The United States new review questions to get nuclear waste

The radiation levels, while not acceptable, are manageable," he said.
The Nuclear Regulatory Commission has essentially accepted the industry's rationale on the jaw crusher safety of dense-packing fuel rods. Over the last two decades, the agency has repeatedly approved license applications by utilities to pack more rods into the pools.

Nuclear safety experts say that plants have packed up to five times more spent fuel rods than the pools were designed to store, though Nuclear Energy Institute officials say the pools contain no more than twice their original capacity.

The only advantage to keeping the pools packed so tightly is the cost of the dry casks, which would run about $5 billion to $10 billion nationwide, said Frank N. von Hippel, a Princeton University physicist who first disclosed the problem in a paper he co-wrote in 2003. He said he considers fixing the fuel pool problem one of the most important steps toward making U.S. nuclear plants safer.

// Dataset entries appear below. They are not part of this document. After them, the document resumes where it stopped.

Lemma parse_chunks fuel : forall v out mul rest,
  0 <= v < kMod ^ Z.of_nat (S fuel) -> 0 <= out -> 0 < mul -> out + v * mul <= UINT32_MAX ->
  Parse_chunks (Serialize_chunks (S fuel) v ++ rest) out mul = Some (out + v * mul, rest).
Proof.
  induction fuel as [|fuel IH]; intros v out mul rest Hv Hout Hmul Hmax.
  - change (kMod ^ Z.of_nat 1) with kMod in Hv. cbn [Serialize_chunks].
    destruct (Z.leb_spec kMod v); [lia|]. cbn [app Parse_chunks].
    rewrite Z.mod_small, uint32_wrap_add, high_bit by (unfold kMod in *; nia).
    by destruct (Z.ltb_spec v kMod); [|lia].
  - remember (S fuel) as fuel' eqn:Hf. cbn [Serialize_chunks]. destruct (Z.leb_spec kMod v).
    + pose proof (Z.div_mod v kMod ltac:(done)) as Hdiv.
      pose proof (Z.mod_pos_bound v kMod ltac:(done)) as Hmod.
      assert (Hq : 1 <= v / kMod) by (apply Z.div_le_lower_bound; lia).
      cbn [app Parse_chunks]. replace ((v mod kMod + kMod) mod kMod) with (v mod kMod).
      2:{ rewrite Zplus_mod, Z_mod_same_full, Z.add_0_r, !Zmod_mod. done. }
      rewrite high_bit by (unfold kMod in *; lia).
      destruct (Z.ltb_spec (v mod kMod + kMod) kMod); [lia|].
      assert (v mod kMod * mul <= v * mul) by nia.
      assert (mul * kMod <= v * mul) by nia.
      rewrite uint32_wrap_add, (uint32_wrap_small (mul * kMod)) by nia. subst fuel'.
      rewrite IH; [f_equal; f_equal; nia| |nia|nia|nia].
      split; [lia|]. apply Z.div_lt_upper_bound; [done|].
      rewrite <- Z.pow_succ_r, <- Nat2Z.inj_succ by lia. lia.
    + cbn [app Parse_chunks].
      rewrite Z.mod_small, uint32_wrap_add, high_bit by (unfold kMod in *; nia). by destruct (Z.ltb_spec v kMod); [|lia].
Qed.

Lemma parse_chunks_extends data more : forall out mul x rest,
  Parse_chunks data out mul = Some (x, rest) ->
  Parse_chunks (data ++ more) out mul = Some (x, rest ++ more).
Proof.
  induction data as [|b data IH]; intros out mul x rest; cbn; [done|].
  destruct (_ =? 0); [|apply IH]. by intros [= <- <-].
Qed.

Lemma parse_chunks_consumes data : forall out mul x rest,
  Parse_chunks data out mul = Some (x, rest) -> (length rest < length data)%nat.
Proof.
  induction data as [|b data IH]; intros out mul x rest; cbn; [done|].
  destruct (_ =? 0); [intros [= <- <-]; lia|]. intros H%IH. lia.
Qed.

Lemma parse_chunks_range data : forall out mul x rest, 0 <= out <= UINT32_MAX ->
  Parse_chunks data out mul = Some (x, rest) -> 0 <= x <= UINT32_MAX.
Proof.
  induction data as [|b data IH]; intros out mul x rest Hout; cbn; [done|].
  assert (Hw : forall z, 0 <= uint32_wrap z <= UINT32_MAX).
  { intros z. unfold uint32_wrap, UINT32_MAX. pose proof (Z.mod_pos_bound z (2 ^ 32)). lia. }
  destruct (_ =? 0); [intros [= <- <-]; apply Hw|]. apply IH, Hw.
Qed.

Definition is_uint32 (v : Z) : Prop := 0 <= v <= UINT32_MAX.
Definition is_int32 (v : Z) : Prop := INT32_MIN <= v <= INT32_MAX.

#[export] Instance uint32_ok : CodecOk uint32 is_uint32.
Proof.
  split; cbn [Parse Serialize uint32].
  - intros x rest Hx. unfold max_chunks. rewrite parse_chunks; [f_equal; f_equal; lia| |lia..|].
    all: unfold is_uint32, UINT32_MAX, kMod in *; cbn; lia.
  - intros data x rest more. apply parse_chunks_extends.
  - intros data x rest. apply parse_chunks_consumes.
Qed.

Lemma parse_uint32_range data n rest : Parse uint32 data = Some (n, rest) -> is_uint32 n.
Proof. apply parse_chunks_range. unfold UINT32_MAX. lia. Qed.

Lemma zigzag_range v : is_int32 v -> is_uint32 (zigzag v).
Proof.
  unfold is_int32, is_uint32, zigzag, UINT32_MAX, uint32_wrap. intros. 
  destruct (v <? 0); pose proof (Z.mod_pos_bound (uint32_wrap v * 2) (2 ^ 32));
    pose proof (Z.mod_pos_bound ((- (v + 1)) mod 2 ^ 32 * 2 + 1) (2 ^ 32)); unfold uint32_wrap in *; lia.
Qed.

Lemma unzigzag_zigzag v : is_int32 v -> unzigzag (zigzag v) = v.
Proof.
  unfold is_int32, INT32_MIN, INT32_MAX. intros Hv. unfold unzigzag, zigzag.
  destruct (Z.ltb_spec v 0); rewrite !uint32_wrap_small by (unfold UINT32_MAX; rewrite ?uint32_wrap_small; unfold UINT32_MAX; lia).
  - replace ((- (v + 1) * 2 + 1) mod 2) with 1 by (apply (Z.mod_unique_pos _ _ (- (v + 1))); lia).
    replace ((- (v + 1) * 2 + 1) / 2) with (- (v + 1)) by (apply (Z.div_unique_pos _ _ _ 1); lia).
    cbn [Z.eqb]. lia.
  - by rewrite Z_mod_mult, Z_div_mult_full.
Qed.

#[export] Instance int32_ok : CodecOk int32 is_int32.
Proof.
  split; cbn [Parse Serialize int32].
  - intros x rest Hx. rewrite (parse_serialize (c := uint32)) by by apply zigzag_range.
    by rewrite unzigzag_zigzag.
  - intros data x rest more. destruct (Parse uint32 data) as [[v d]|] eqn:Hp; [|done].
    intros [= <- <-]. by rewrite (parse_extends _ _ _ _ Hp).
  - intros data x rest. destruct (Parse uint32 data) as [[v d]|] eqn:Hp; [|done].
    intros [= <- <-]. by eapply (parse_consumes (c := uint32)).
Qed.

(** ** Pairs and vectors *)

#[export] Instance pair_of_ok {A B} (c : codec A) (d : codec B) P Q :
  CodecOk c P -> CodecOk d Q -> CodecOk (pair_of c d) (fun x => P (fst x) /\ Q (snd x)).
Proof.
  intros Hc Hd. split; cbn [Parse Serialize pair_of].
  - intros [a b] rest [Ha Hb]. by rewrite <- app_assoc, (parse_serialize a), (parse_serialize b).
  - intros data x rest more. destruct (Parse c data) as [[a data']|] eqn:Ha; [|done].
    destruct (Parse d data') as [[b data'']|] eqn:Hb; [|done]. intros [= <- <-].
    by rewrite (parse_extends _ _ _ _ Ha), (parse_extends _ _ _ _ Hb).
  - intros data x rest. destruct (Parse c data) as [[a data']|] eqn:Ha; [|done].
    destruct (Parse d data') as [[b data'']|] eqn:Hb; [|done]. intros [= <- <-].
    apply parse_consumes in Ha, Hb. lia.
Qed.

Section Vector.
Context {A : Type} (c : codec A) (P : A -> Prop) {Hc : CodecOk c P}.

(** The loop of the code, over [num_elems] elements. *)
Fixpoint parse_all (num_elems : nat) (data : bytes) : option (list A * bytes) :=
  match num_elems with
  | O => Some ([], data)
  | S n =>
    match Parse c data with
    | None => None
    | Some (elem, data') =>
      match parse_all n data' with
      | None => None
      | Some (out, data'') => Some (elem :: out, data'')
      end
    end
  end.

"It is such a huge risk that it is worth the cost," he said. "We may not be as lucky as the Japanese were to have the wind blowing the radioactive emissions out to sea."

The reason so much waste has built up is the failure of the Energy Department to hold to its decades-old pledge to take ownership of it, triggering multibillion-dollar law suits by utilities against the government.

Under federal law, the waste was supposed to go to a repository at Yucca Mountain, about 100 miles north of Las Vegas. President George W. Bush approved the plan in 2002. But President Obama has taken steps to kill the plan, saying he wants to find a different site.

Energy Secretary Steven Chu warned last week that it could be decades before any permanent solution for the waste is developed, so the heavily packed fuel pools will be around for a long time.

"The utilities say that even if an accident happens here, they can deal with it," said Lyman of the Union of Concerned Scientists. But, he said, the Fukushima accident shows that some events will cold room be difficult to anticipate and plan for.

"The Japanese have run out of pages of their operating manual, and they are just making things up," he said.